_Your instructions_:
Using the records below, transcribe word for word the stretch from the line that contains "intros Hbase Hn Hy. unfold print_padded." through the line that contains "rewrite u64_id, s32_id", both end lines included, and nothing else.

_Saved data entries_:

(* ===== verification/PrintfSpec.v ===== *)
(** * PrintfSpec: what the routines of lib/printf.c emit

    Number notations stated without the code's loops, and the emission lemmas
    that relate the code to them. *)

From S2P Require Import Prelude Layout Uart Printf.

(** ** Number notations *)

Definition digit_char (d : Z) : Z := default 0 (digits !! Z.to_nat d).

(** Horner's rule, most significant digit first. *)
Definition of_digits (b : Z) (ds : list Z) : Z := foldl (λ a d, a * b + d) 0 ds.

(** [ds] is the notation of [n] in base [b], without leading zeros. *)
Definition is_repr (b n : Z) (ds : list Z) : Prop :=
  of_digits b ds = n ∧ Forall (λ d, 0 <= d < b) ds ∧ ds ≠ [] ∧ (head ds = Some 0 → ds = [0]).

(** The [n] low digits of [num], each of [bits] bits; binary digits are grouped
    by eight. *)
Fixpoint padded_text (n : nat) (bits num : Z) : list Z :=
  match n with
  | O => []
  | S m =>
      digit_char (num / 2 ^ (bits * Z.of_nat m) mod 2 ^ bits) ::
      (if negb (m =? 0)%nat && (bits =? 1) && (Z.of_nat m mod 8 =? 0) then [95] else []) ++
      padded_text m bits num
  end.

Lemma of_digits_snoc b ds d : of_digits b (ds ++ [d]) = of_digits b ds * b + d.
Proof. unfold of_digits. by rewrite foldl_app. Qed.

Lemma of_digits_nonneg b ds : 0 <= b → Forall (λ d, 0 <= d < b) ds → 0 <= of_digits b ds.
Proof.
  intros Hb. induction ds as [|d ds IH] using rev_ind; intros H; [done|].
  rewrite of_digits_snoc. apply Forall_app in H as [H1 H2]. specialize (IH H1).
  rewrite Forall_singleton in H2. nia.
Qed.

(** Every number has one notation in each base. *)
Lemma is_repr_snoc b n ds d : 2 <= b → 0 < n → is_repr b n ds → 0 <= d < b →
  is_repr b (n * b + d) (ds ++ [d]).
Proof.
  intros Hb Hn (Hv & Hd & Hne & Hh) Hdb. split_and!.
  - rewrite of_digits_snoc. lia.
  - apply Forall_app; auto.
  - by destruct ds.
  - destruct ds as [|x ds]; [done|]. simpl. intros [= ->]. specialize (Hh eq_refl).
    rewrite Hh in Hv. unfold of_digits in Hv. simpl in Hv. lia.
Qed.

Lemma is_repr_one b d : 0 <= d < b → is_repr b d [d].
Proof. intros Hd. split_and!; [done|by constructor|done|]. simpl. intros [= ->]. done. Qed.

Lemma is_repr_unique b n ds ds' : 2 <= b → is_repr b n ds → is_repr b n ds' → ds = ds'.
Proof.
  intros Hb. revert n ds'. induction ds as [|d ds IH] using rev_ind.
  { intros n ds' (_ & _ & ? & _). done. }
  intros n ds' (Hv & Hd & _ & Hh) (Hv' & Hd' & Hne' & Hh').
  destruct ds' as [|d' ds' _] using rev_ind; [done|].
  rewrite of_digits_snoc in Hv, Hv'.
  apply Forall_app in Hd as [Hd Hd1], Hd' as [Hd' Hd1'].
  rewrite Forall_singleton in Hd1, Hd1'.
  assert (of_digits b ds = of_digits b ds' ∧ d = d') as [Heq ->].
  { apply (Z.div_mod_unique b); [by left|by left|]. rewrite !(Z.mul_comm b). lia. }
  f_equal.
  assert (∀ l, l ≠ [] → (head (l ++ [d']) = Some 0 → l ++ [d'] = [0]) → head l ≠ Some 0) as Hhd.
  { intros [|x [|y l]] Hl H; try done; simpl in *; intros [= ->]; specialize (H eq_refl); done. }
  assert (∀ l, l ≠ [] → Forall (λ d, 0 <= d < b) l → head l ≠ Some 0 → 0 < of_digits b l) as Hpos.
  { clear -Hb. intros l Hl H. induction l as [|y l IH] using rev_ind; [done|]. intros Hh.
    rewrite of_digits_snoc. apply Forall_app in H as [H1 H2]. rewrite Forall_singleton in H2.
    destruct l as [|z l]; [unfold of_digits; simpl in *; assert (y ≠ 0) by congruence; lia|].
    specialize (IH ltac:(done) H1 Hh). nia. }
  destruct (decide (ds = [])) as [->|Hds], (decide (ds' = [])) as [->|Hds']; [done| | |].
  - specialize (Hpos _ Hds' Hd' (Hhd _ Hds' Hh')). rewrite <- Heq in Hpos. unfold of_digits in Hpos.
    simpl in Hpos. lia.
  - specialize (Hpos _ Hds Hd (Hhd _ Hds Hh)). rewrite Heq in Hpos. unfold of_digits in Hpos.
    simpl in Hpos. lia.
  - apply (IH (of_digits b ds)); split_and!; try done; intros E;
      [by destruct (Hhd _ Hds Hh)|by destruct (Hhd _ Hds' Hh')].
Qed.

(** The padded notation is positional: without the separators its digits are
    those of [num] modulo the width. *)
Fixpoint padded_digits (n : nat) (bits num : Z) : list Z :=
  match n with
  | O => []
  | S m => num / 2 ^ (bits * Z.of_nat m) mod 2 ^ bits :: padded_digits m bits num
  end.

Lemma of_digits_cons b d ds : of_digits b (d :: ds) = d * b ^ Z.of_nat (length ds) + of_digits b ds.
Proof.
  induction ds as [|e ds IH] using rev_ind; [unfold of_digits; simpl; lia|].
  rewrite app_comm_cons, !of_digits_snoc, IH, length_app. cbn [length].
  rewrite Nat.add_1_r, Nat2Z.inj_succ, Z.pow_succ_r by lia. lia.
Qed.

Lemma padded_digits_length n bits num : length (padded_digits n bits num) = n.
Proof. induction n; simpl; auto. Qed.

Lemma padded_digits_value n bits num : 0 < bits →
  of_digits (2 ^ bits) (padded_digits n bits num) = num mod 2 ^ (bits * Z.of_nat n).
Proof.
  intros Hb. induction n as [|n IH]; cbn [padded_digits].
  - rewrite Z.mul_0_r, Z.mod_1_r. done.
  - rewrite of_digits_cons, padded_digits_length, IH, <- Z.pow_mul_r by lia.
    replace (bits * Z.of_nat (S n)) with (bits * Z.of_nat n + bits) by lia.
    rewrite Z.pow_add_r, Z.rem_mul_r by (try apply Z.pow_nonzero; lia). lia.
Qed.

Lemma digit_char_range d : 0 <= digit_char d < 256.
Proof.
  unfold digit_char. destruct (digits !! Z.to_nat d) as [c|] eqn:E; simpl; [|lia].
  apply list_elem_of_lookup_2 in E. revert c E. apply Forall_forall. unfold digits.
  repeat constructor; lia.
Qed.

(** Only the terminator of [digits] is not a digit character. *)
Lemma digit_char_not_sep d : digit_char d ≠ 95.
Proof.
  unfold digit_char. destruct (digits !! Z.to_nat d) as [c|] eqn:E; simpl; [|lia].
  apply list_elem_of_lookup_2 in E. revert c E. apply Forall_forall. unfold digits.
  repeat constructor; lia.
Qed.

Lemma padded_text_digits n bits num :
  filter (λ c, c ≠ 95) (padded_text n bits num) = digit_char <$> padded_digits n bits num.
Proof.
  induction n as [|n IH]; [done|]. cbn [padded_text padded_digits].
  rewrite filter_cons_True by apply digit_char_not_sep.
  rewrite filter_app, IH. cbn [fmap list_fmap]. f_equal.
  destruct (_ && _); [|done]. rewrite filter_cons_False by naive_solver. done.
Qed.

(** ** Emission *)

Section emits.
Context {U : Type} {UD : UartDevice U} {UL : UartLaws U}.
Implicit Type s : console U.
#[local] Abbreviation C := (cmd (console U)).

(** [m] returns [a] after sending [out], from any console whose UART is idle and
    whose memory is [mem]. *)
Definition emits (mem : gmap Z Z) {A} (m : C A) (a : A) (out : list Z) : Prop :=
  ∀ s, quiet s → c_mem s = mem →
    ∃ s', m s = Ok a s' ∧ quiet s' ∧ same_rest s s' ∧ sent s' = sent s ++ out.

Lemma emits_ret mem {A} (a : A) : emits mem (mret a) a [].
Proof. intros s Hq _. exists s. rewrite app_nil_r. unfold same_rest. auto. Qed.

Lemma emits_bind mem {A B} (m : C A) (k : A → C B) a b o1 o2 :
  emits mem m a o1 → emits mem (k a) b o2 → emits mem (m ≫= k) b (o1 ++ o2).
Proof.
  intros H1 H2 s Hq Hm. destruct (H1 s Hq Hm) as (s1 & E1 & Hq1 & [Hp1 Hm1] & Hs1).
  destruct (H2 s1 Hq1 ltac:(congruence)) as (s2 & E2 & Hq2 & [Hp2 Hm2] & Hs2).
  exists s2. rewrite (bind_ok _ _ _ _ _ E1), Hs2, Hs1, app_assoc.
  unfold same_rest. split_and!; [done|done|congruence..].
Qed.

(** A first part that sends nothing. *)
Lemma emits_pure mem {A B} (m : C A) (k : A → C B) a b out :
  emits mem m a [] → emits mem (k a) b out → emits mem (m ≫= k) b out.
Proof. intros H1 H2. by apply (emits_bind mem m k a b [] out). Qed.

Lemma emits_putc mem c : 0 <= c < 256 → emits mem (uartputc c) tt [c].
Proof. intros Hc s Hq _. by apply uartputc_ok. Qed.

Lemma emits_char mem p c : mem !! p = Some c → emits mem (char_at p) c [].
Proof.
  intros Hc s Hq Hm. exists s. unfold char_at, same_rest. rewrite Hm, Hc, app_nil_r. auto.
Qed.

Lemma emits_size mem : emits mem (gets (λ s, S (size (c_mem s)))) (S (size mem)) [].
Proof. intros s Hq Hm. exists s. unfold gets, same_rest. rewrite Hm, app_nil_r. auto. Qed.

Lemma emits_digit mem d : 0 <= d < 16 → emits mem (digit_at d) (digit_char d) [].
Proof.
  intros Hd. unfold digit_at, digit_char.
  destruct (digits !! Z.to_nat d) as [c|] eqn:E; [apply emits_ret|].
  apply lookup_ge_None in E. simpl in E. lia.
Qed.

(** ** print_uint *)

Lemma digits_loop_ok mem k base tmp buf fuel :
  2 <= base <= 16 → (1 <= k)%nat → 0 <= tmp < 2 ^ Z.of_nat k →
  (length buf + k <= 64)%nat → (k <= fuel)%nat →
  ∃ ds, is_repr base tmp ds ∧ (length ds <= k)%nat ∧
    emits mem (digits_loop fuel tmp base buf) (buf ++ rev (digit_char <$> ds)) [].
Proof.
  intros Hb. revert tmp buf fuel. induction k as [|k IH]; intros tmp buf fuel Hk Ht Hl Hf; [lia|].
  destruct fuel as [|fuel]; [lia|]. cbn [digits_loop].
  assert (0 <= tmp mod base < base) as Hm by (apply Z.mod_pos_bound; lia).
  rewrite Nat2Z.inj_succ, Z.pow_succ_r in Ht by lia.
  assert (0 <= tmp / base < 2 ^ Z.of_nat k) as Hq.
  { split; [apply Z.div_pos; lia|]. apply Z.div_lt_upper_bound; nia. }
  assert ((length buf <? 64)%nat = true) as Hlt by (apply Nat.ltb_lt; lia).
  destruct (Z.ltb_spec 0 (tmp / base)) as [Hp|Hp].
  - destruct (IH (tmp / base) (buf ++ [digit_char (tmp mod base)]) fuel) as (ds & Hr & Hn & He).
    { destruct k; [simpl in Hq; lia|lia]. }
    { lia. }
    { rewrite length_app. simpl. lia. }
    { lia. }
    exists (ds ++ [tmp mod base]). split_and!.
    + replace tmp with (tmp / base * base + tmp mod base) at 1
        by (rewrite (Z_div_mod_eq_full tmp base) at 3; lia).
      by apply is_repr_snoc; [lia| | |].
    + rewrite length_app. simpl. lia.
    + eapply emits_pure; [apply emits_digit; lia|]. cbn beta. rewrite Hlt.
      rewrite fmap_app, rev_app_distr. simpl. rewrite <- app_assoc in He. exact He.
  - exists [tmp mod base]. split_and!.
    + assert (tmp / base = 0) as E by lia. apply Z.div_small_iff in E; [|lia].
      rewrite Z.mod_small by lia. apply is_repr_one. lia.
    + simpl. lia.
    + eapply emits_pure; [apply emits_digit; lia|]. cbn beta. rewrite Hlt. apply emits_ret.
Qed.

Lemma put_back_ok mem buf : Forall (λ c, 0 <= c < 256) buf →
  emits mem (put_back (length buf) buf) tt (rev buf).
Proof.
  intros Hb. rewrite <- (app_nil_r buf) at 2. generalize (@nil Z).
  induction buf as [|c buf IH] using rev_ind; intros l; [apply emits_ret|].
  rewrite Forall_app, Forall_singleton in Hb. destruct Hb as [Hb Hc].
  rewrite length_app, Nat.add_1_r, <- app_assoc. cbn [put_back app].
  rewrite list_lookup_middle by done. rewrite rev_app_distr.
  apply (emits_bind mem _ _ tt tt [c]); [by apply emits_putc|by apply IH].
Qed.

Lemma print_uint_ok mem num base : 2 <= base <= 16 → 0 <= num < 2 ^ 64 →
  ∃ ds, is_repr base num ds ∧ (length ds <= 64)%nat ∧
    emits mem (print_uint num base) tt (digit_char <$> ds).
Proof.
  intros Hb Hn.
  destruct (digits_loop_ok mem 64 base num [] 65) as (ds & Hr & Hl & He); [done|lia|done|done|lia|].
  exists ds. split_and!; [done|done|]. unfold print_uint.
  rewrite (proj2 (Z.ltb_ge base 2)) by lia. eapply emits_pure; [exact He|]. cbn beta. simpl.
  rewrite <- (rev_involutive (digit_char <$> ds)) at 3. apply put_back_ok.
  apply Forall_rev, Forall_fmap, Forall_true. intros d. apply digit_char_range.
Qed.

(** ** print_padded *)

Lemma iter_shift k bits num : 0 <= bits → 0 <= num < 2 ^ 64 →
  Nat.iter k (λ num, u64 (num .<< bits)) num = u64 (num .<< (bits * Z.of_nat k)).
Proof.
  intros Hb Hn. induction k as [|k IH].
  - simpl. by rewrite Z.mul_0_r, Z.shiftl_0_r, u64_id.
  - rewrite Nat.iter_succ, IH. unfold u64. rewrite !Z.shiftl_mul_pow2 by lia.
    rewrite Z.mul_mod_idemp_l, <- Z.mul_assoc, <- Z.pow_add_r by lia. do 3 f_equal. lia.
Qed.

(** The top digit of a value shifted [i] digits to the left. *)
Lemma top_digit bits num m i : 0 < bits → 0 <= num < 2 ^ 64 → 0 <= i → 0 <= m →
  bits * (i + m + 1) = 64 →
  u64 (num .<< (bits * i)) .>> (64 - bits) = num / 2 ^ (bits * m) mod 2 ^ bits.
Proof.
  intros Hb Hn Hi Hm He. apply Z.bits_inj'. intros k Hk.
  rewrite Z.shiftr_spec by lia. unfold u64. destruct (Z.ltb_spec k bits).
  - rewrite !Z.mod_pow2_bits_low, Z.shiftl_spec, Z.div_pow2_bits by lia. f_equal. lia.
  - by rewrite !Z.mod_pow2_bits_high by lia.
Qed.

Definition sep_before (n : nat) (i start bits : Z) : list Z :=
  if negb (n =? 0)%nat && negb (i =? start) && (bits =? 1) && (Z.of_nat n mod 8 =? 0)
  then [95] else [].

Lemma padded_loop_ok mem n i start num bits chars :
  0 < bits <= 4 → bits * chars = 8 → 0 <= num < 2 ^ 64 → 0 <= start <= i →
  i + Z.of_nat n = 8 * chars →
  emits mem (padded_loop n i start (u64 (num .<< (bits * i))) bits chars) tt
    (sep_before n i start bits ++ padded_text n bits num).
Proof.
  intros Hb Hc Hn. revert i. induction n as [|n IH]; intros i Hi He; [apply emits_ret|].
  cbn [padded_loop padded_text]. eapply emits_bind.
  - instantiate (1 := tt). unfold sep_before. cbn [negb Nat.eqb andb].
    destruct (Z.eqb_spec bits 1) as [->|]; [|rewrite !andb_false_r; apply emits_ret].
    replace (Z.rem i chars =? 0) with (Z.of_nat (S n) mod 8 =? 0).
    + destruct (i =? start), (Z.of_nat (S n) mod 8 =? 0); simpl;
        first [by apply emits_ret|by apply emits_putc].
    + rewrite Z.rem_mod_nonneg by lia. replace chars with 8 in * by lia. apply eq_bool_prop_intro.
      rewrite !Is_true_true, !Z.eqb_eq. split; intros; dlia.
  - eapply emits_pure.
    { change (8 * 8) with 64. rewrite (top_digit bits num (Z.of_nat n) i); [|lia..].
      apply emits_digit.
      assert (2 ^ bits <= 2 ^ 4) by (apply Z.pow_le_mono_r; lia).
      pose proof (Z.mod_pos_bound (num / 2 ^ (bits * Z.of_nat n)) (2 ^ bits)). lia. }
    apply (emits_bind _ _ _ tt tt [_]); [apply emits_putc, digit_char_range|].
    assert ((if negb (n =? 0)%nat && (bits =? 1) && (Z.of_nat n mod 8 =? 0) then [95] else [])
      = sep_before n (i + 1) start bits) as ->.
    + unfold sep_before. rewrite (proj2 (Z.eqb_neq (i + 1) start)) by lia.
      by rewrite andb_true_r.
    + replace (u64 (u64 (num .<< (bits * i)) .<< bits)) with (u64 (num .<< (bits * (i + 1)))).
      * apply IH; lia.
      * assert (0 <= bits * i) by nia. assert (0 <= bits * (i + 1)) by nia.
        unfold u64. rewrite !Z.shiftl_mul_pow2 by lia.
        rewrite Z.mul_mod_idemp_l, <- Z.mul_assoc, <- Z.pow_add_r by lia. do 3 f_equal. lia.
Qed.

Lemma print_padded_ok mem num base bits bytes :
  (base = 2 ∧ bits = 1) ∨ (base = 16 ∧ bits = 4) → 0 <= num < 2 ^ 64 → 1 <= bytes <= 8 →
  emits mem (print_padded num base bytes) tt (padded_text (Z.to_nat (bytes * (8 / bits))) bits num).
Proof.
  intros Hbase Hn Hy. unfold print_padded.
  assert (negb (base =? 2) && negb (base =? 16) = false) as ->
    by (destruct Hbase as [[-> _]|[-> _]]; done).
  assert (char_bits_loop 32 base 0 = bits) as -> by (destruct Hbase as [[-> ->]|[-> ->]]; done).
  assert (0 < bits <= 4 ∧ bits * (8 / bits) = 8 ∧ 2 <= 8 / bits <= 8 ∧ Z.quot 8 bits = 8 / bits)
    as (Hb & Hc & Hr & ->) by (destruct Hbase as [[-> ->]|[-> ->]]; by vm_compute).
  cbv zeta. generalize dependent (8 / bits). intros chars Hc Hr.
  assert (0 <= (8 - bytes) * chars <= 56) as Hs by nia.
  rewrite u64_id, s32_id by lia. rewrite iter_shift, Z2Nat.id by lia.
  set (start := (8 - bytes) * chars) in *.
  replace (Z.to_nat (bytes * chars)) with (Z.to_nat (8 * chars - start)) by (f_equal; lia).
  pose proof (padded_loop_ok mem (Z.to_nat (8 * chars - start)) start start num bits chars) as H.
  unfold sep_before in H. rewrite Z.eqb_refl, andb_false_r in H. apply H; nia.
Qed.
End emits.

_Task solution_:
  intros Hbase Hn Hy. unfold print_padded.
  assert (negb (base =? 2) && negb (base =? 16) = false) as ->
    by (destruct Hbase as [[-> _]|[-> _]]; done).
  assert (char_bits_loop 32 base 0 = bits) as -> by (destruct Hbase as [[-> ->]|[-> ->]]; done).
  assert (0 < bits <= 4 ∧ bits * (8 / bits) = 8 ∧ 2 <= 8 / bits <= 8 ∧ Z.quot 8 bits = 8 / bits)
    as (Hb & Hc & Hr & ->) by (destruct Hbase as [[-> ->]|[-> ->]]; by vm_compute).
  cbv zeta. generalize dependent (8 / bits). intros chars Hc Hr.
  assert (0 <= (8 - bytes) * chars <= 56) as Hs by nia.
  rewrite u64_id, s32_id by lia. rewrite iter_shift, Z2Nat.id by lia.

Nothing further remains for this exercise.